In a preview to planned NASA-sponsored payload specialists’ flights aboard commercial suborbital vehicles, the Southwest Research Institute’s (SwRI) Alan Stern and two other paying passengers joined a Virgin Galactic crew for a short suborbital hop on Nov. 2, marking the company’s fifth commercial mission.
Stern, a former NASA associate administrator for science and the lead researcher of NASA’s ongoing New Horizon’s mission, took one of two rides that the Southwest Research Institute purchased from Virgin Galactic 12 years ago. Costs for the rides were not disclosed. “Today’s flight will help inform future plans,” SwRI’s Deb Schmid wrote in an email to Aerospace DAILY.
Virgin Galactic’s inaugural commercial flight aboard the air-launched SpaceShipTwo Unity vehicle took place on June 29.
NASA selected the SwRI and Purdue University for grants covering a pair of suborbital researcher-tended payloads. However, those grants, selected by NASA’s Flight Opportunities program in 2020 and 2021 respectively, have not yet been awarded.
“Flight Opportunities has a mission success criteria that requires a number of successful flights be conducted by the commercial flight provider prior to the NASA award. NASA anticipates making those grant awards once the demonstrated mission success criteria has been achieved,” NASA spokesperson Clare Farcy, with the agency’s Space Technology Mission Directorate at NASA headquarters, wrote in an email to Aerospace DAILY.
“Required flight vehicle qualifications address programmatic risk and are not intended to address any potential safety risk or be used to inform any spaceflight participants of any potential safety risk,” added NASA spokesperson Sarah Mann, with the Flight Opportunities program at NASA Armstrong.
“For flights with TechFlights grantees tending experiments, commercial flight providers must meet the mission success criteria of having no more than one launch accident or reentry accident (combined) in the last 14 flights of a vehicle type as identified in FAA licenses, permits, or certifications held by the vehicle operator. Thirteen nominal flights correspond with a demonstrated reliability of 95%,” Mann added.
Stern, associate vice president in SwRI’s Space Sector, flew with two experiments during the Galactic-05 mission, which began with takeoff of the White Knight Two carrier jet Eve at 11 a.m. EDT/9 a.m. local time from Spaceport America in New Mexico.
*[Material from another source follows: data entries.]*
Lemma alloc_reuse s L (p : P) c i :
  slab_inv ∅ s L → 0 ≤ c → last (free s) = Some i →
  ∃ s', alloc p c s = Some (i, s') ∧ allocated s L p c i s'.
Proof.
  intros Hi Hc El. pose proof (si_max _ _ _ Hi) as Hmax. destruct (si_len _ _ _ Hi) as [Elp Elc]. unfold alloc. rewrite El.
  apply last_Some in El as [fr Efr].
  assert (Hif : i ∈ free s) by (rewrite Efr; set_solver). pose proof Hif as [Ei _]%(si_free _ _ _ Hi).
  destruct (seg_vget _ _ _ Ei) as (k&Hk&Hkf). pose proof (vget_Some _ _ _ Hk) as Hr.
  destruct (vget_lt (payload s) i) as [o Ho]; [lia|]. destruct (vget_lt (node_costs s) i) as [c0 Hc0]; [lia|].
  destruct (vset_spec _ _ (Some p) _ Ho) as (pl&->&Hpl&Hplg). destruct (vset_spec _ _ c _ Hc0) as (cs&->&Hcs&Hcsg).
  simpl. rewrite Efr, removelast_last. set (s' := mk_slab _ _ _ _ _).
  assert (HnL : ∀ g, is_seg g → i ∉ L g).
  { intros g Hg. rewrite (si_in _ _ _ Hi g i Hg). pose proof (seg_not_free g Hg). naive_solver. }
  assert (Hok : others_kept i s s').
  { intros j Hj. split_and!; [done| | |done]; simpl; [by rewrite Hplg, decide_False|by rewrite Hcsg, decide_False]. }
  assert (Hlc : ∀ g, is_seg g → lcost s' (L g) = lcost s (L g))
    by (intros; apply (others_kept_lcost i); [done|by apply HnL]).
  pose proof (si_free_nodup _ _ _ Hi) as Hnd. rewrite Efr in Hnd. apply NoDup_app in Hnd as (Hnd&Hdis&_).
  exists s'. split; [done|]. split; [|split_and!; [done|simpl; by rewrite Hplg, decide_True by done
    |unfold cost_at; simpl; by rewrite Hcsg, decide_True by done|done| |simpl; lia|done]].
  2:{ unfold gen_of. simpl. by rewrite Hk. }
  split; [simpl; lia|simpl; lia|apply Hi| | |done| | | |apply Hi| | |].
  - intros g Hg. rewrite Hlc by done. by apply (si_list _ _ _ Hi).
  - intros g j Hg. rewrite (si_in _ _ _ Hi g j Hg), not_elem_of_singleton.
    change (seg_of s' j) with (seg_of s j). pose proof (seg_not_free g Hg). split; [|set_solver].
    intros [Ej _]. split; [done|congruence].
  - intros j. change (seg_of s' j) with (seg_of s j). simpl. pose proof (si_free _ _ _ Hi j) as Hj.
    rewrite Efr, elem_of_app, list_elem_of_singleton in Hj. rewrite not_elem_of_singleton.
    split; [|set_solver]. intros Hjf. assert (j ≠ i) by (intros ->; apply (Hdis i Hjf); by left). set_solver.
  - intros j g Ej _. apply (si_seg _ _ _ Hi j g Ej). set_solver.
  - intros j Ej Hjf. simpl in *. rewrite Hplg. case_decide; [by eexists|]. apply (si_live _ _ _ Hi); [done|].
    rewrite Efr. set_solver.
  - intros j d. simpl. rewrite Hcsg. case_decide; [naive_solver|]. apply Hi.
  - intros j ->%elem_of_singleton. by eexists.
  - unfold live_sum. rewrite !Hlc by (unfold is_seg; lia). apply Hi.
Qed.

Lemma alloc_grow s L (p : P) c :
  slab_inv ∅ s L → 0 ≤ c → Z.of_nat (length (links s)) < NIL → last (free s) = None →
  ∃ i s', alloc p c s = Some (i, s') ∧ allocated s L p c i s'.
Proof.
  intros Hi Hc Hmax El. destruct (si_len _ _ _ Hi) as [Elp Elc]. unfold alloc. rewrite El.
  apply last_None in El. set (n := Z.of_nat (length (links s))).
  assert (En : (n + 1 -w 1) mod U32 = n).
  { unfold NIL, u32_max in Hmax. fold n in Hmax. assert (0 ≤ n) by (unfold n; lia).
    rewrite u64_sub_small by (unfold U64, U32 in *; lia).
    rewrite Z.mod_small; [lia|]. lia. }
  rewrite En. set (s' := mk_slab _ _ _ _ _).
  assert (Hnone : vget (links s) n = None).
  { unfold vget. destruct (Z.leb_spec 0 n); [|done]. apply lookup_ge_None_2. unfold n. lia. }
  assert (Hsg : ∀ j, seg_of s' j = if decide (j = n) then Some FREE else seg_of s j).
  { intros j. unfold seg_of. simpl. rewrite vget_snoc. fold n. by case_decide. }
  assert (HnL : ∀ g, is_seg g → n ∉ L g).
  { intros g Hg [Ej _]%(si_in _ _ _ Hi g n Hg). unfold seg_of in Ej. by rewrite Hnone in Ej. }
  assert (Hok : others_kept n s s').
  { intros j Hj. rewrite Hsg, decide_False by done. unfold gen_of. simpl. rewrite !vget_snoc, Elp, Elc.
    fold n. by rewrite !decide_False. }
  assert (Hlc : ∀ g, is_seg g → lcost s' (L g) = lcost s (L g))
    by (intros; apply (others_kept_lcost n); [done|by apply HnL]).
  exists n, s'. split; [done|]. split; [|split_and!; [done|simpl; rewrite vget_snoc, Elp; by rewrite decide_True
    |unfold cost_at; simpl; rewrite vget_snoc, Elc; by rewrite decide_True|done| |simpl; rewrite length_app; simpl; unfold n; lia|done]].
  2:{ unfold gen_of. simpl. rewrite vget_snoc, decide_True by done. by rewrite Hnone. }
  assert (Hlk : ∀ j, j ≠ n → lk s' j = lk s j)
    by (intros j Hj; unfold lk; simpl; by rewrite vget_snoc, decide_False).
  split; [simpl; rewrite !length_app; simpl; lia|simpl; rewrite length_app; simpl; lia|apply Hi| | |apply Hi| | | | | | |].
  - intros g Hg. rewrite Hlc by done. destruct (si_list _ _ _ Hi g Hg) as (l&Hl&Hd&Hcl). exists l.
    split; [done|]. split; [|done]. eapply dll_ext; [|exact Hd]. intros j Hj. apply Hlk. intros ->. by apply (HnL g).
  - intros g j Hg. rewrite (si_in _ _ _ Hi g j Hg), Hsg, not_elem_of_singleton.
    case_decide as E; [subst; split; [|naive_solver]|set_solver].
    intros [Ej _]. unfold seg_of in Ej. by rewrite Hnone in Ej.
  - intros j. rewrite Hsg, not_elem_of_singleton. simpl. rewrite (si_free _ _ _ Hi j).
    case_decide as E; [subst; split; [|naive_solver]|set_solver].
    intros [Ej _]. unfold seg_of in Ej. by rewrite Hnone in Ej.
  - intros j g. rewrite Hsg. case_decide; [set_solver|]. intros Ej _. apply (si_seg _ _ _ Hi j g Ej). set_solver.
  - intros j. rewrite Hsg. simpl. rewrite vget_snoc, Elp. fold n. case_decide; [by eexists|]. apply Hi.
  - intros j g. unfold gen_of. simpl. rewrite vget_snoc. fold n. case_decide; [|apply Hi].
    simpl. intros [= <-]. unfold is_u32, U32. lia.
  - intros j d. simpl. rewrite vget_snoc, Elc. fold n. case_decide; [naive_solver|]. apply Hi.
  - intros j ->%elem_of_singleton. rewrite Hsg, decide_True by done. by eexists.
  - unfold live_sum. rewrite !Hlc by (unfold is_seg; lia). apply Hi.
Qed.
Joining Stern, 65, in the VSS Unity crew cabin were Kellie Gerardi, a bioastronautics researcher with the International Institute for Astronautical Sciences and French-Italian citizen Ketty Maisonrouge, a private traveler.
The paying passengers were accompanied by Virgin Galactic trainer Colin Bennett, commander Mike Masucci and co-pilot Kelly Latimer.
The carrier aircraft VMS Eve, piloted by Virgin Galactic’s Jameel Janjua and Andy Edgell, carried Unity to an altitude of 44,701 ft., then released the winged spaceplane at 11:45 a.m. EDT for an independent, rocket-powered flight to suborbital space. Unity’s 65,000-lb.-thrust hybrid motor fired for 60 sec., setting the stage for the spaceship and its six occupants to coast to an altitude of 54.2 mi. The spaceship then returned through the atmosphere and glided to a landing at Spaceport America at 11:59 a.m. EDT.
Virgin Galactic plans to conduct annual inspections and resume commercial missions in January. Meanwhile, suborbital spaceflights aboard Blue Origin’s New Shepard transportation system remain on hold more than a year after an accident on a uncrewed research mission led to design changes of the vehicle’s BE-3 engine, which was determined to have been operating at a higher-than-expected temperature. Blue Origin’s last crewed flight was in August 2022.